The Pensions and Lifetime Savings Association (PLSA) has launched a new free ‘Made Simple Guide’ in partnership with Herbert Smith Freehills on the General Data Protection Regulation (GDPR).

The guide aims to help pension schemes become fully compliant with the EU’s GDPR by the deadline of 25 May 2018.

GDPR will completely change the landscape within which substantial processors of data operate – of which pension schemes are a prime example. There will be no ‘phasing in’ period and the repercussions for non-compliance can be severe, with potential fines of up to €20 million (or 4% of global annual group turnover if greater) in the event of a breach.

The Made Simple Guide provides:

  • A glossary of data terms essential to understanding the new regulations

  • A suggested timeline for GDPR readiness

  • A comprehensive list of steps for trustees to take including key considerations, explanations of the regulatory requirements, and suggested means of implementing them:

    • Map your data flows and identify associated risks

    • Determine on what grounds you will be processing data

    • Appoint a Data Protection Officer (or justify not appointing one)

    • Reassess how you engage with your membership

    • Update policies and procedures

    • Review and renegotiate third party agreements


CIPP comment

Although the GDPR Made Simple Guide is aimed at pension trustees the information is just as applicable to the payroll profession and anyone who is a processer or controller of data. Processing is any activity involved with the collation, storage, dissemination, amendment or destruction of data.
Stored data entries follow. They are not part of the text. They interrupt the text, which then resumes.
(** * The way back *)

Lemma image_dec_ref_keep h i w :
  has w h i -> img_ref_count i <> 1 ->
  image_dec_ref h w = Done tt (w <| heap := <[h := OImage (i <| img_ref_count := img_ref_count i - 1 |>)]> (heap w) |>).
Proof.
  intros Hh Hn. apply run_of_wp. eapply wp_if_handle_valid; [exact Hh|]. apply wp_bind. eapply wp_load; [exact Hh|].
  apply wp_bind. eapply wp_update; [exact Hh|]. rewrite (proj2 (Z.eqb_neq _ 0)) by lia. by apply wp_ret.
Qed.

Lemma image_dec_ref_last h i id w :
  has w h i -> img_ref_count i = 1 -> img_memory_free_cb i = image_cb_user id ->
  wp (image_dec_ref h) (fun _ w' => heap w' = delete h (heap w) /\
    trace w' = trace w ++ [EImageCb id (img_buffer i) (img_memory_free_cb_context i)]) w.
Proof.
  intros Hh Hn Hcb. eapply wp_if_handle_valid; [exact Hh|]. apply wp_bind. eapply wp_load; [exact Hh|].
  apply wp_bind. eapply wp_update; [exact Hh|]. rewrite Hn. cbn [when Z.sub Z.eqb].
  apply wp_bind. unfold call_memory_free_cb. rewrite Hcb. apply wp_modify.
  eapply wp_destroy; [split; [apply Hh|apply lookup_insert_eq]|]. split; [|done]. cbn. by rewrite delete_insert_eq.
Qed.

(** The last reference to a capture whose one image nobody else holds. *)
Lemma capture_dec_ref_last capture image i id w :
  has w capture (color_capture image) -> has w image i -> img_ref_count i = 1 -> img_memory_free_cb i = image_cb_user id ->
  wp (capture_dec_ref capture) (fun _ w' => heap w' = delete capture (delete image (heap w)) /\
    trace w' = trace w ++ [EImageCb id (img_buffer i) (img_memory_free_cb_context i)]) w.
Proof.
  intros [Hcn Hc] [Hin Hi] Hn Hcb. assert (Hne : capture <> image) by (intros ->; rewrite Hi in Hc; discriminate).
  eapply wp_if_handle_valid; [by split|]. apply wp_bind. eapply wp_load; [by split|].
  apply wp_bind. eapply wp_update; [by split|]. cbn [color_capture cap_ref_count when Z.sub Z.eqb].
  apply wp_bind. eapply wp_capture_lock; [by apply has_store|reflexivity|].
  apply wp_bind. cbn [for_each image_slots]. set (w1 := _ <| heap := _ |>).
  set (c1 := (color_capture image) <| cap_ref_count := 0 |> <| cap_lock := RwWriter |>).
  assert (Hc1 : has w1 capture c1) by (by apply has_store).
  assert (Hi1 : has w1 image i) by (split; [done|]; subst w1; cbn; by rewrite !lookup_insert_ne).
  apply wp_bind, wp_bind. eapply wp_load; [exact Hc1|]. cbn [c1 cap_color update_field color_capture].
  apply wp_when; [intros _|by rewrite (proj2 (Z.eqb_neq _ _) Hin)].
  eapply wp_mono; [by apply (image_dec_ref_last image i id)|]. intros [] w2 [Eh2 Et2].
  assert (Hc2 : has w2 capture c1) by (split; [done|]; rewrite Eh2, lookup_delete_ne by done; apply Hc1).
  do 2 (apply wp_bind, wp_bind; eapply wp_load; [exact Hc2|]; apply wp_ret).
  apply wp_ret. apply wp_bind. eapply wp_capture_unlock; [exact Hc2|].
  apply wp_bind. eapply wp_update; [by apply has_store|].
  eapply wp_destroy; [by apply has_store|]. subst w1. cbn in *. split; [|exact Et2].
  rewrite !fin_maps.insert_insert_eq, delete_insert_eq, Eh2, fin_maps.insert_insert_eq.
  rewrite (delete_insert_ne _ image capture) by done. by rewrite delete_insert_eq.
Qed.

(** The call of FrameDestroyCallback that ends the frame context. *)
Lemma sdk_frame_destroyed (m : Mw unit) s w p f buffer :
  m (mf_sdk s) = Done tt w -> trace w = trace (mf_sdk s) ++ [EImageCb FrameDestroyCallback_id buffer p] ->
  p <> NULL -> mf_frames s !! p = Some f -> fc_pBuffer f <> NULL ->
  let unlock := if fc_2d f then C_Unlock2D (fc_pBuffer f) else C_Unlock (fc_pBuffer f) in
  let hr := mf_answer (mf_events s) unlock in
  SUCCEEDED hr = true ->
  sdk m s = Done tt (s <| mf_sdk := w |> <| mf_frames := delete p (mf_frames s) |>
    <| mf_events := mf_events s ++ [ECall unlock hr; EDeleteFrame p] |>).
Proof.
  intros Em Et Hp Hf Hb unlock hr Hok. unfold sdk. rewrite Em, Et, drop_app_length. cbn [deliver_callbacks].
  change (FrameDestroyCallback_id =? FrameDestroyCallback_id) with true. cbn [when]. unfold FrameDestroyCallback, delete_frame_context.
  rewrite (proj2 (Z.eqb_neq _ _) Hp), !bind_assoc. set (s1 := s <| mf_sdk := w |>).
  rewrite (bind_done _ _ _ _ _ (frame_context_run s1 p f Hp Hf)), bind_assoc.
  unfold destroy_CFrameContext. rewrite (proj2 (Z.eqb_neq _ _) Hb), bind_assoc, (bind_done _ _ _ _ _ (com_run _ _)).
  change (mf_answer (mf_events s1) _) with hr. unfold FAILED. rewrite Hok. cbn [negb].
  do 3 (erewrite bind_done by reflexivity; cbv beta; rewrite ?bind_assoc).
  subst s1 hr unlock. clear. destruct s. unfold update_field. cbn. by rewrite <- app_assoc.
Qed.

(** What the code relies on in Media Foundation: a locked buffer can be
    unlocked. *)
Class UnlockOk : Prop := unlock_ok : forall t b,
  SUCCEEDED (mf_answer t (C_Unlock2D b)) = true /\ SUCCEEDED (mf_answer t (C_Unlock b)) = true.

(** A client that keeps nothing. *)
Definition keeps_nothing : Prop := forall cb result capture ctx w, reader_client cb result capture ctx w = Done tt w.

Lemma callback_run result capture cb s :
  keeps_nothing -> mr_pCallback (mf_reader s) = stream_callback cb -> mf_callback result capture s = Done tt s.
Proof.
  intros Hk Hcb. unfold mf_callback. rewrite (bind_done _ _ _ _ _ (reader_run s)), Hcb. cbn [stream_callback_call].
  rewrite (sdk_run _ s tt (mf_sdk s) (Hk _ _ _ _ _) eq_refl). by destruct s.
Qed.

(** What is recorded of a frame context that comes and goes. *)
Definition frame_events p f hr : list mf_event :=
  [ENewFrame p; ECall (if fc_2d f then C_Unlock2D (fc_pBuffer f) else C_Unlock (fc_pBuffer f)) hr; EDeleteFrame p].

Lemma finish_run ext smp f s image capture w cb :
  sample_arrives ext smp f s -> sample_called ext smp f s ZSA_RESULT_SUCCEEDED image capture w ->
  nonneg ext -> keeps_nothing -> UnlockOk -> mr_pCallback (mf_reader s) = stream_callback cb ->
  exists s', finish_sample (mf_next s) true false ZSA_RESULT_SUCCEEDED image capture (with_frame s f w) = Done tt s' /\
    mf_reader s' = mf_reader s /\ mf_frames s' = delete (mf_next s) (mf_frames s) /\ Inv ∅ ext (mf_sdk s') /\
    exists hr, mf_events s' = mf_events s ++ frame_events (mf_next s) f hr.
Proof.
  intros Ha (HI & Hc & Hi & _) Hext Hk Hun Hcb. set (i := mf_filled smp f _) in *.
  assert (Hne : capture <> image) by (intros ->; destruct Hc as [_ Hc], Hi as [_ Hi]; rewrite Hc in Hi; discriminate).
  unfold finish_sample. cbn [negb when]. rewrite (bind_done _ _ _ _ _ (callback_run _ _ cb (with_frame s f w) Hk Hcb)).
  erewrite (bind_done (mret _)) by reflexivity.
  rewrite (proj2 (Z.eqb_neq _ _) (proj1 Hi)), (proj2 (Z.eqb_neq _ _) (proj1 Hc)). cbn [negb when].
  pose proof (image_dec_ref_keep image i w Hi ltac:(done)) as E1. set (w1 := w <| heap := _ |>) in E1.
  assert (HI1 : Inv ∅ (lose (gain (gain ext (KImage, image)) (KCapture, capture)) (KImage, image)) w1).
  { assert (Hw : wp (image_dec_ref image) (fun _ w' => Inv ∅ (lose (gain (gain ext (KImage, image)) (KCapture, capture)) (KImage, image)) w') w).
    { eapply wp_mono; [apply (wp_image_dec_ref ∅ _ image i w HI); [|set_solver|exact Hi]|by intros ? ? (? & _)].
      intros b. specialize (Hext KBlock b ltac:(done)). ledger. }
    unfold wp in Hw. by rewrite E1 in Hw. }
  rewrite (bind_done _ _ _ _ _ (sdk_run (image_dec_ref image) (with_frame s f w) tt w1 E1 eq_refl)).
  change ((with_frame s f w) <| mf_sdk := w1 |>) with (with_frame s f w1).
  assert (Hc1 : has w1 capture (color_capture image)) by (split; [apply Hc|]; subst w1; cbn; rewrite lookup_insert_ne by done; apply Hc).
  assert (Hi1 : has w1 image (i <| img_ref_count := img_ref_count i - 1 |>)) by (split; [apply Hi|apply lookup_insert_eq]).
  assert (Hw2 : exists w2, capture_dec_ref capture w1 = Done tt w2 /\
    trace w2 = trace w1 ++ [EImageCb FrameDestroyCallback_id (fc_pBuffer f) (mf_next s)] /\ Inv ∅ ext w2).
  { pose proof (capture_dec_ref_last capture image _ FrameDestroyCallback_id w1 Hc1 Hi1 eq_refl eq_refl) as Hw1.
    assert (Hw2 : wp (capture_dec_ref capture) (fun _ w' =>
      Inv ∅ (lose (lose (gain (gain ext (KImage, image)) (KCapture, capture)) (KImage, image)) (KCapture, capture)) w') w1).
    { eapply wp_mono; [apply (wp_capture_dec_ref ∅ _ capture (color_capture image) w1 HI1); [|apply unbusy_empty|set_solver|exact Hc1]|by intros ? ? (? & _)].
      intros k x Hkx. specialize (Hext k x ltac:(by destruct Hkx as [-> | ->])). ledger. }
    unfold wp in Hw1, Hw2. destruct (capture_dec_ref capture w1) as [[] w2|]; [|done]. exists w2.
    split_and!; [done|apply Hw1|]. eapply inv_ext; [exact Hw2|]. ledger. }
  destruct Hw2 as (w2 & E2 & Et2 & HI2).
  assert (Hu : SUCCEEDED (mf_answer (mf_events (with_frame s f w1))
    (if fc_2d f then C_Unlock2D (fc_pBuffer f) else C_Unlock (fc_pBuffer f))) = true) by (destruct (fc_2d f); apply Hun).
  pose proof (sdk_frame_destroyed (capture_dec_ref capture) (with_frame s f w1) w2 (mf_next s) f _ E2 Et2 (sa_next _ _ _ _ Ha)
    (lookup_insert_eq _ _ _) (proj1 (proj2 (proj2 (proj2 (sa_args _ _ _ _ Ha))))) Hu) as E3.
  eexists. split; [exact E3|]. split_and!; [done| |exact HI2|].
  - cbn. by rewrite delete_insert_eq.
  - eexists. cbn. by rewrite <- app_assoc.
Qed.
The controller is the person who determines how, and for what purposes, data is to be processed. The data processor is the person who actually processes the data; however this can be the data controller, or a third party doing so on the data controller’s behalf.

The CIPP also run a half day training course which will help delegates understand and prepare for the changes, including how they affect payroll and HR functions, so that they can help their organisations become fully compliant by May 2018.